### ENTRIES PROVIDED ###
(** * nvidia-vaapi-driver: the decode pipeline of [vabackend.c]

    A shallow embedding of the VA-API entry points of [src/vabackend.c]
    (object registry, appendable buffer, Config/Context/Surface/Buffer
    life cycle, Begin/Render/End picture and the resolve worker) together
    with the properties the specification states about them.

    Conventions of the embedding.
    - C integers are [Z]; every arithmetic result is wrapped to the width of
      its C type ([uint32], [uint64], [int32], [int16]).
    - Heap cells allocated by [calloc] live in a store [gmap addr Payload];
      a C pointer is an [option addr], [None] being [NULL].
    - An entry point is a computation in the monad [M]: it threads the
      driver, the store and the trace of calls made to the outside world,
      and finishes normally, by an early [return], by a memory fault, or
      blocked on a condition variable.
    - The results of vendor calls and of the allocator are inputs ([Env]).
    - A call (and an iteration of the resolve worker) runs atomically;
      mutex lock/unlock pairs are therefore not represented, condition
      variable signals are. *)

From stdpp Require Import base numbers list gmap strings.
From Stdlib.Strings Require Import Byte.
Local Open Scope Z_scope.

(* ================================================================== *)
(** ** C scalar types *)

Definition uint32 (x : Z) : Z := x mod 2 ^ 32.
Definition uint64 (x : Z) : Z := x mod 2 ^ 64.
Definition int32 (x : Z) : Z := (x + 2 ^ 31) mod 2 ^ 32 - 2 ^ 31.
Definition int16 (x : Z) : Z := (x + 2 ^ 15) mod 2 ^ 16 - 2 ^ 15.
###
### ENTRIES PROVIDED ###
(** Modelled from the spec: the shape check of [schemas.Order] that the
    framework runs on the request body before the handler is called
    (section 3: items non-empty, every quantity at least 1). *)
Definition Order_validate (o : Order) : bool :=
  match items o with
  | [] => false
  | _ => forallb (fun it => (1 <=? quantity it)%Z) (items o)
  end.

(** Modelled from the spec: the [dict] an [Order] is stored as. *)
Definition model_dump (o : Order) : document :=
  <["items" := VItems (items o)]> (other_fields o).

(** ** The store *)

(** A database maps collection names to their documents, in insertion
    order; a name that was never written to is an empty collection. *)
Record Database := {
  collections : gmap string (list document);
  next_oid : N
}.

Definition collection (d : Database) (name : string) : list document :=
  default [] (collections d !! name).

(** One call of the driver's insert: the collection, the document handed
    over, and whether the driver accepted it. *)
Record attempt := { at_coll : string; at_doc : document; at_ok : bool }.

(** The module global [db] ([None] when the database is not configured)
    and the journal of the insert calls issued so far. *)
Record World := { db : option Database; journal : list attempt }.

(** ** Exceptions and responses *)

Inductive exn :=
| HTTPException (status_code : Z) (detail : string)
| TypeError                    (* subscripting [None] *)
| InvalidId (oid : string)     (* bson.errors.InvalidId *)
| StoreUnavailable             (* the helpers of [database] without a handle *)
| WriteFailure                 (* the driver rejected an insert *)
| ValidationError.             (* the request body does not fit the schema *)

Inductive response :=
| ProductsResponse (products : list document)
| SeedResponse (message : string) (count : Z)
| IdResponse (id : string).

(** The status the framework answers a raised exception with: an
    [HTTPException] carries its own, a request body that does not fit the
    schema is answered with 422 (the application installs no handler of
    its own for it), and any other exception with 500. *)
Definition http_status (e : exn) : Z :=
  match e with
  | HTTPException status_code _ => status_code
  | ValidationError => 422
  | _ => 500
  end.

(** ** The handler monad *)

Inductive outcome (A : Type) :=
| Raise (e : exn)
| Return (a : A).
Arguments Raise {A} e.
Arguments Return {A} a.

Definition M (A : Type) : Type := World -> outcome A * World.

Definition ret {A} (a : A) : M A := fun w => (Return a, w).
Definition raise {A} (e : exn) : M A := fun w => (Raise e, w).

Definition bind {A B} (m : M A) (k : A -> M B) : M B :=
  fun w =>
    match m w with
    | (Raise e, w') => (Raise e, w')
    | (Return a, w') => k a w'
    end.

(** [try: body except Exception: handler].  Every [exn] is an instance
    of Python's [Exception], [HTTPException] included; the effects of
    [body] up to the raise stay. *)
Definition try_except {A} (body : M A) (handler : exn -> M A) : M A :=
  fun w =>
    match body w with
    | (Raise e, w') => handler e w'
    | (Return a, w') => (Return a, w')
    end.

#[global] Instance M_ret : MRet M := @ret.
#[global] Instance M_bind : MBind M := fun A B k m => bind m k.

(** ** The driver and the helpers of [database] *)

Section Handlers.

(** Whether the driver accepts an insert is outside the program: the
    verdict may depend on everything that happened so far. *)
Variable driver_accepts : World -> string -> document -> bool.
###
EXERCISE: Send back an exact copy of only the lines from the line with "(count : Z)" up to and including the line with "[body] up to the raise stay. *)" in the data above.

EXERCISE SOLUTION:
| SeedResponse (message : string) (count : Z)
| IdResponse (id : string).

(** The status the framework answers a raised exception with: an
    [HTTPException] carries its own, a request body that does not fit the
    schema is answered with 422 (the application installs no handler of
    its own for it), and any other exception with 500. *)
Definition http_status (e : exn) : Z :=
  match e with
  | HTTPException status_code _ => status_code
  | ValidationError => 422
  | _ => 500
  end.

(** ** The handler monad *)

Inductive outcome (A : Type) :=
| Raise (e : exn)
| Return (a : A).
Arguments Raise {A} e.
Arguments Return {A} a.

Definition M (A : Type) : Type := World -> outcome A * World.

Definition ret {A} (a : A) : M A := fun w => (Return a, w).
Definition raise {A} (e : exn) : M A := fun w => (Raise e, w).

Definition bind {A B} (m : M A) (k : A -> M B) : M B :=
  fun w =>
    match m w with
    | (Raise e, w') => (Raise e, w')
    | (Return a, w') => k a w'
    end.

(** [try: body except Exception: handler].  Every [exn] is an instance
    of Python's [Exception], [HTTPException] included; the effects of
    [body] up to the raise stay. *)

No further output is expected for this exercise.